(Stored data entries)
────────
(* ===== verification/Prelude.v ===== *)
(** * Datuplet: a verification development (root file)

    Datuplet runs data pipelines on Kubernetes.  A pipeline is a list of stages
    of components; the operator (src/pkg/k8s/controllers) freezes a pipeline into
    a run and starts one Job per component, stage by stage; beside each component
    runs a data gateway (src/pkg/datagateway) through which it reads and writes
    Iceberg tables (src/pkg/icebergjob); the API server (src/pkg/pipelineapi)
    offers previews of pipelines; the query engine (src/components/queryengine)
    answers SQL.  This library translates the core of these parts from the Go
    source and proves what makes them correct.

    ** Files and the code they model

    - Prelude: results, 64-bit integers, byte strings and UTF-8, Go maps, the
      lemmas and tactics the other files share.  GoValue: decoded JSON values.
    - Secrets (pkg/lib/secrets): [$[name]] references, [Validate], [Resolve].
    - ApiTypes, RunTypes (pkg/k8s/api/v1): the resources, with the accessors.
    - GoTime: [parseSinceDuration] (pkg/pipeline/validate, config), time.Duration.
    - Policy (validate/policy.go, controllers/resource_clamp.go): bounds and the
      clamp.  Registry (validate/registry.go): version resolution.
    - ConfigSchema (validate/schema.go, walker.go, secrets.go): configuration
      against a component's JSON schema.
    - Validate, ValidateSpec (validate/validate.go): pipeline validation, and the
      declarative specification it is proved equal to.
    - PipelineDoc (pkg/pipeline/config): the document form, [Parse], the
      conversions to and from the resource.
    - Status (pkg/lib/status): exit codes and the status message in a log.
    - RunJobs (controllers/pipelinerun_jobs.go, iter_tag.go): the Job and the
      gateway configuration of a component.  RunController
      (pipelinerun_controller.go, pipelinerun_status.go): [Reconcile] and every
      handler it calls.  RunMachine: the abstract state machine of a run.
      RunRefine: a reconcile is one step of it or none.  RunSystem: the operator,
      the Jobs and a cache that may be stale, interleaved.  RunAdmission,
      RunStages, RunLiveness: what single handlers do, and that runs end.
      RunExamples: one concrete run that the theorems are applied to.
    - SqlParams (queryengine/params.go, sqlescape.go): placeholders, validation
      and binding of query parameters.
    - CommitTable (icebergjob/commit_shared.go, catalogwriter/retry.go): a commit
      with retries.  CommitPool (datagateway/commit_pool.go): the worker pool.
      Gateway (datagateway/server_v2_writing.go, server_v2_commit.go): the write
      session: fence, CloseWriter, Commit.
    - Preview (pipelineapi/preview/rewrite.go): the rewrite onto scratch names.
    - PreviewStore (pipelineapi/store/preview.go): the previews table.  Authz
      (pipelineapi/authz): OpenFGA objects, the writers of project tuples.
      PreviewService (preview/service.go, sweep.go, catalog.go, and
      k8s/preview_create.go): create, cancel, delete, purge, sweep.  PreviewPurge,
      PreviewCreate: what these do, and a concrete cluster they run on.
    - Partition (datagateway/goplane/partition.go): tuples, keys and the split of
      a batch.  TableWriter (goplane/writer.go, plane.go): what the goroutine of a
      table's writer does.  WriterInv: the invariant it keeps.  WriterRun: the
      goroutine, its senders, Close and Abort, interleaved.
    - Tokens (pipelineapi/tokens, datagateway/runtoken and jwks, auth/bearer_
      resolver.go, queryproxy/app_query.go, query-worker/verify.go): every minter
      and every verifier.  Password (auth/password.go).  Authn (auth, http/auth_
      handlers.go, cli_token_handler.go): the rate limiter, the gate, sessions,
      resolvers, login and logout.
    - Calls: operations made of calls that may fail, lose their answer or be the
      last of their process, with a logic for what holds at the end and after a
      crash.  RunWorld (store/run.go, run_tuples.go, authz/openfga.go): the tables,
      grants and objects behind runs.  RunMirror (pipelineapi/k8s/observer.go,
      coalesce.go, db_updater.go, preview_updater.go): from objects to rows.
      RunBackend (runbackend/k8s.go and pipelineapi/k8s): trigger, cancel,
      complete.  RunReaper (k8s/reaper.go, reap_run_tuples.go): the sweep.
      RunGrants, RunSweep, RunStart: what these three promise; BackendExamples:
      concrete histories.
    - AppStore (pipelineapi/apps/store.go): the tables of user apps and every
      statement on them; AppInv: the invariant they keep; AppHistory: concurrent
      promotions, uploads, tokens over time.  AppHandlers (apps/handlers.go,
      identity.go): the author routes and the grant of an app; AppGrants,
      AppLedger: whom they obey, and that grants and rows stay together.
      AppInternal (apps/internal.go): the routes for app-worker.  WorkerClient
      (appworker/apiclient.go): their client, with its caches; WorkerRevoke: a
      token's life across both; WorkerCache: the bundles.  WorkerAuth,
      WorkerAuthOk (appworker/auth.go): cookies, addresses, rate limits and
      [authenticate].  AppExamples, WorkerExamples: concrete requests.
    - ArrowSink (sdk/go/arrow/typed_sink.go): batches of rows to a writer of the
      gateway.  InferSink (sink.go, inferring_sink.go): records to columns, with
      types that are declared or inferred.  SinkOk, InferSinkOk, StringSinkOk: what
      the sinks ship; SinkExamples: concrete records.
    Names are the code's where Rocq allows it; record fields carry a short prefix.

    ** How the code is modelled

    A Go function is a function; [(value, error)] is [result]; an error is its
    text, or a record with the sentinels it wraps where the code tests for them
    (CommitTable).  [int64] arithmetic is Z with [wrap64] where it can overflow;
    [float64] is [spec_float]; [big.Rat] a pair of integers.  Strings are byte
    strings; loops over runes decode UTF-8 as Go does.  A map that is ranged over
    is the list of its entries in the order one execution visits them, so that
    theorems hold for every order; a map that is only looked up is a gmap.
    Loops that are not structural have fuel equal to the length of their input
    ([spans_loop] in SqlParams, [parse_terms] in GoTime, [segments_loop] in
    Secrets); their specifications are proved without mentioning fuel, so it is
    always enough.

    The reconciler is a monad over an explicit cluster ([World]): API calls are
    numbered and a fault plan may fail any of them, writes carry optimistic
    concurrency, and an early return is an exit of the monad.  [sys_seen] of
    RunSystem is the version of the run that the cache returns, which may be any
    older one.  Time is an integer of nanoseconds read once per reconcile; the
    retry maps of the reconciler are counters, since one run is modelled.

    The preview service is a function over the rows of its table, a log of calls
    with their answers, and a state of the outside that answers anything; the
    poll loop has fuel for one poll per interval of its bounded wait and three
    more, which is proved to suffice.  Two operations run one after the other,
    except where an example splits a create in two.

    A commit is a function over a world that the catalog and other writers
    change; [CatalogLaws] says that a load sees the snapshots of some moment of
    the call and that a commit adds its snapshot or not, whatever it answers.
    The pool is a transition system whose steps are the critical sections of
    Dispatch, of its goroutine, of Wait and of Cancel, in any interleaving
    allowed by the documented contract that no Dispatch runs during a Wait; its
    session counter is taken not to wrap around in 2^64 Waits.

    The writer of a table is a function over its fields and a world of encoders
    and uploads that answers anything; the only law is that Take takes the rows
    it is asked for.  [f_content] of a data file is a ghost: the rows its encoder
    accepted.  A batch is one step of the goroutine; [enforceBudget] has fuel for
    one flush per open file and one pass more, which is proved to suffice.

    The API server's operations on PostgreSQL, OpenFGA and the cluster run one
    after the other over one shared world ([Op] of Calls).  Each call takes effect
    in one step; [Faults] decides whether it succeeds, fails before or after its
    effect, or ends the process; [HonestErrors] (an error of the transport is not
    worded like OpenFGA's answers on tuples) is assumed where it is needed.  Interleavings of two operations appear in
    examples only.  A JWT is what its library signs: [JwtLaws] says that a signed
    token parses back to its header and claims under the options given, and to
    nothing else; forged tokens are outside the model.

    A transaction of the store of apps is one step, under the lock it takes;
    Promote reads its target in a step of its own, and [store_step] of AppHistory
    interleaves the statements of any number of requests.  Author routes run one
    after the other.  The caches of app-worker are shared by its requests: [wstep]
    of WorkerRevoke has any number of verifications in flight, between whose steps
    the clock, the store and the other requests move; a call in flight has a
    deadline.  Requests that single flight joins are requests that ask for
    themselves there, or that use an answer another one has got.  The visits of
    WorkerAuthOk, which go through [authenticate], come one after the other, with
    any change of the store between them.

    A sink of the SDK is a function over its fields and the calls of its writer,
    which answers anything; [None] is a panic.  A record is a value: its caller
    does not change it while the sink gathers its sample.

    Parameters, each a class, stand for code outside the repository: the Unicode
    tables, Arrow's encoding, JSON and YAML encoders, the JSON schema library, iceberg's transform
    parser, quantities ([Quantities] with laws), Kubernetes helpers, float
    printing, SHA-256, iceberg-go with the object store, the gateway's plane.
    Every theorem that assumes a law has a witness with a concrete instance.

    ** What the theorems show

    - Runs: a reconcile refines the abstract machine (RunSystem); Succeeded means
      every frozen component succeeded; stages run in order; what admission
      froze never changes; admission freezes exactly what validation, the
      registry and the clamp give; secrets are snapshot once, only the
      referenced keys, and reach only the sidecar; outcomes follow the documented
      precedence; error budgets; a healthy run is Succeeded after 3n+1 rounds.
    - Validation: [ValidateTyped] and [ValidateConfig] accept exactly what their
      specifications say; the clamp and the check agree; documents round trip.
    - Queries: the scanner is the lexical grammar; accepted parameters bind, and
      integral numbers bind exactly; escaped literals cannot be left.
    - Writes: at most one snapshot per idempotency key, exactly one on success,
      also when a commit is delivered again; the pool keeps its bounds, does not
      get stuck and returns every result of a session; Commit reports success
      only for writers that are committed; undeclared buckets are refused.
    - Previews: the rewrite is the declarative one; a preview writes only its own
      namespaces, and two previews share none.
      The caps on previews hold; a purge touches the
      catalog only after the run and its pods are gone, and marks a row cleaned
      only if everything succeeded; a stuck preview does not hold up a sweep; a
      create starts nothing before its row and undoes what failed.
    - Data files: a batch is split by canonical keys into exactly its groups; a
      Close that returns files returns every accepted row once, under its tuple;
      it returns; an abort returns none; the budget of buffered bytes holds.
    - Tokens and sessions: a token is taken only by the verifier of its kind; the
      gateway reads back what a run token was minted with; a request acts only as
      the user of a live session; a session that is over stays over; a login
      needs the password; the limiter bounds what a window admits.
    - The lifecycle of runs on the API server: no grant is lost track of, over any
      history with failures and crashes, but one whose write answered with an
      error although it took effect; a sweep takes exactly what is due and
      spares the rest; what a trigger and a cancel that succeed have done; the
      rows mirror the newest observation, with or without the cache.
    - User apps: the tables stay in order and in their limits; promotions are a
      compare-and-swap however requests interleave; what is resolved can be
      fetched; a request changes only what its caller may change, in the app it
      names; no grant is left for an app that is gone; a token works until it is
      revoked, and then no longer than fifteen seconds and one call, wherever its
      verifications are; nobody's guesses shut out its holder; nobody is let
      through to an app without a cookie for that app or a membership, as the
      server saw them at most fifteen seconds ago; without the service credential the internal routes do nothing.
    - Sinks of the SDK: every record of a sink with columns is shipped once, in order
      and in full batches; the types that are inferred are the least that hold the sample; what falls
      outside it is reported; a failure is final.
    Findings (also in the manifest): Job names keep ten bytes of a component
    name, so a component can be skipped; day counts of incremental reads
    overflow; a preview deleted between its row and its start runs on with its
    grant; a closed writer can keep its context; a grant whose write lost its
    answer is never revoked; a trigger that crashes after its row strands it; a
    run cancelled during its trigger starts without its grant; an app whose deletion
    was cut short is uploaded again without its grant; an upload that races a
    deletion leaves a grant without an app; a Finish whose last batch is refused
    leaves its writer open; a sink whose sample has no keys
    counts its records but ships none of their rows; and the divergences noted at the
    theorems that show them.

    ** Not modelled

    Transport and processes (gRPC, HTTP, commands), generated code, listings
    of the database, key files, Parquet encoding, DuckDB sessions
    and the user interface: they are libraries' work with little logic of the
    repository's own.  Logging and metrics are left out of every function.
    Snapshot expiry is outside [CatalogLaws]. *)

From Stdlib Require Export ZArith NArith Ascii Bool Lia.
From Stdlib Require String.
From Stdlib Require Export Sorting.Permutation.
From stdpp Require Export base tactics decidable sorting pretty option strings gmap list.
From stdpp Require Import options.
────────
REQUIRED WORK:
All lines above from the one with "AppInternal (apps/internal.go): the" to the one with "per reconcile; the", inclusive, should be copied exactly, and no other lines.

TASK ANSWER:
      AppInternal (apps/internal.go): the routes for app-worker.  WorkerClient
      (appworker/apiclient.go): their client, with its caches; WorkerRevoke: a
      token's life across both; WorkerCache: the bundles.  WorkerAuth,
      WorkerAuthOk (appworker/auth.go): cookies, addresses, rate limits and
      [authenticate].  AppExamples, WorkerExamples: concrete requests.
    - ArrowSink (sdk/go/arrow/typed_sink.go): batches of rows to a writer of the
      gateway.  InferSink (sink.go, inferring_sink.go): records to columns, with
      types that are declared or inferred.  SinkOk, InferSinkOk, StringSinkOk: what
      the sinks ship; SinkExamples: concrete records.
    Names are the code's where Rocq allows it; record fields carry a short prefix.

    ** How the code is modelled

    A Go function is a function; [(value, error)] is [result]; an error is its
    text, or a record with the sentinels it wraps where the code tests for them
    (CommitTable).  [int64] arithmetic is Z with [wrap64] where it can overflow;
    [float64] is [spec_float]; [big.Rat] a pair of integers.  Strings are byte
    strings; loops over runes decode UTF-8 as Go does.  A map that is ranged over
    is the list of its entries in the order one execution visits them, so that
    theorems hold for every order; a map that is only looked up is a gmap.
    Loops that are not structural have fuel equal to the length of their input
    ([spans_loop] in SqlParams, [parse_terms] in GoTime, [segments_loop] in
    Secrets); their specifications are proved without mentioning fuel, so it is
    always enough.

    The reconciler is a monad over an explicit cluster ([World]): API calls are
    numbered and a fault plan may fail any of them, writes carry optimistic
    concurrency, and an early return is an exit of the monad.  [sys_seen] of
    RunSystem is the version of the run that the cache returns, which may be any
    older one.  Time is an integer of nanoseconds read once per reconcile; the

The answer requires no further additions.